Interpretation of this program description should consider the context and limitations it was designed under. First, this program was not designed as a research study and lacked the controls inherent in designs such as the randomized control trial. Second, the program did not collect data on overdose reversals or administration of naloxone by program participants, which precluded interpretation of the effectiveness of the training program. Third, the registration process did not collect information about training participants' own substance use. Fourth, this manuscript describes program experiences in Texas, which may not generalize to other states or contexts. Fifth, the pre-pandemic registration process did not include data collection necessary for spatial analyses and precluded comparison with training reach during the pandemic.

Conclusions

This report describes Texas naloxone training in the context of the COVID-19 pandemic.
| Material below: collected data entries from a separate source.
(** The latest bar is the last bar of the series whatever the range: a
    non-empty window ends where the series ends. *)
Lemma latestPoint_last (sd : StockData) (k : RangeKey) :
  latestPoint (Some sd) k = hd_error (rev (data sd)).
Proof.
  unfold latestPoint, series_at. rewrite !at_m1_rev.
  destruct (filteredData_suffix sd k) as [pre Hpre].
  remember (filteredData (Some sd) k) as w eqn:Hw. clear Hw.
  rewrite Hpre, rev_app_distr.
  destruct (rev w) as [|p r]; reflexivity.
Qed.

(** C1.  For a series with finite closes: the latest bar is the last bar of
    the window, or of the series when the window is empty, and the price is 0
    when there is none; the previous bar is the second-to-last bar of the
    series under every range; the change is the latest close minus the
    previous close, and 0 without a previous bar; the percentage is
    [change / previous.close * 100], and 0 when the previous close is 0 or
    missing. *)
Theorem price_change_spec (sd : StockData) (k : RangeKey) :
  Forall (fun p => is_finite (close p) = true) (data sd) ->
  let w := filteredData (Some sd) k in
  latestPoint (Some sd) k =
    match rev w with
    | p :: _ => Some p
    | [] => hd_error (rev (data sd))
    end /\
  match rev (data sd) with
  | [] =>
      previousPoint (Some sd) = None /\
      currentPrice (Some sd) k = lit 0 /\
      priceChange (Some sd) k = lit 0 /\
      priceChangePercent (Some sd) k = lit 0
  | [b] =>
      previousPoint (Some sd) = None /\
      currentPrice (Some sd) k = close b /\
      priceChange (Some sd) k = lit 0 /\
      priceChangePercent (Some sd) k = lit 0
  | b :: a :: _ =>
      previousPoint (Some sd) = Some a /\
      currentPrice (Some sd) k = close b /\
      priceChange (Some sd) k = sub (close b) (close a) /\
      (close a = lit 0 -> priceChangePercent (Some sd) k = lit 0) /\
      (close a <> lit 0 ->
       priceChangePercent (Some sd) k =
       mul (div (sub (close b) (close a)) (close a)) (lit 100))
  end /\
  currentPrice None k = lit 0 /\
  priceChange None k = lit 0 /\
  priceChangePercent None k = lit 0.
Proof.
  intros Hfin w. split; [|split; [|repeat split; fin_eq]].
  - unfold latestPoint, series_at. rewrite !at_m1_rev. subst w.
    destruct (rev (filteredData (Some sd) k)); reflexivity.
  - assert (Hin : forall p, In p (rev (data sd)) -> exists q, close p = Fin q).
    { intros p Hp. apply is_finite_Fin. rewrite Forall_forall in Hfin.
      apply Hfin. now apply in_rev. }
    unfold priceChangePercent, priceChange, previousClose, currentPrice,
      previousPoint.
    rewrite latestPoint_last. unfold series_at. rewrite at_m2_rev.
    destruct (rev (data sd)) as [|b [|a r]]; cbn [hd_error nth_error option_map nullish].
    + repeat split; fin_eq.
    + destruct (Hin b (or_introl eq_refl)) as [qb Hb]. rewrite Hb.
      assert (Hsub : sub (Fin qb) (Fin qb) = lit 0).
      { cbn [sub]. unfold lit. f_equal. change (qz 0) with 0. ring. }
      rewrite Hsub. repeat split.
      destruct (truthy (Fin qb)) eqn:T; [|reflexivity].
      assert (Hq : qb <> 0).
      { intros H. apply truthy_Fin in H. congruence. }
      unfold lit. rewrite (div_Fin _ Hq). cbn [mul]. apply f_equal.
      change (qz 0) with 0. unfold Qcdiv. ring.
    + destruct (Hin a (or_intror (or_introl eq_refl))) as [qa Ha].
      rewrite Ha. repeat split.
      * intros H0. injection H0 as H0.
        now rewrite (proj2 (truthy_Fin qa) H0).
      * intros Hne. destruct (truthy (Fin qa)) eqn:T; [reflexivity|].
        apply truthy_Fin in T. subst qa. now elim Hne.
Qed.

Lemma price_change_spec_witness :
  let bar c := {| date := String.EmptyString; open := lit c; high := lit c;
                  low := lit c; close := lit c; volume := lit 1 |} in
  let sd := {| ticker := String.EmptyString;
               data := [bar 10%Z; bar 12%Z; bar 9%Z] |} in
  previousPoint (Some sd) = Some (bar 12%Z) /\
  priceChange (Some sd) R1D = sub (lit 9) (lit 12).
Proof.
  intros bar sd.
  assert (Hfin : Forall (fun p => is_finite (close p) = true) (data sd)).
  { repeat constructor. }
  destruct (price_change_spec sd R1D Hfin) as (_ & (Hprev & _ & Hchange & _) & _).
  split; [exact Hprev|exact Hchange].
Defined.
The program successfully shifted to a live, online format, which increased training participation and reached urban metro population centers where opioid overdose death rates are highest, rural areas with health service shortages, low rates of high-speed internet access, and substantial racial/ethnic diversity. Virtual outreach will likely remain an essential modality for delivering prevention training during and after the COVID-19 pandemic [52].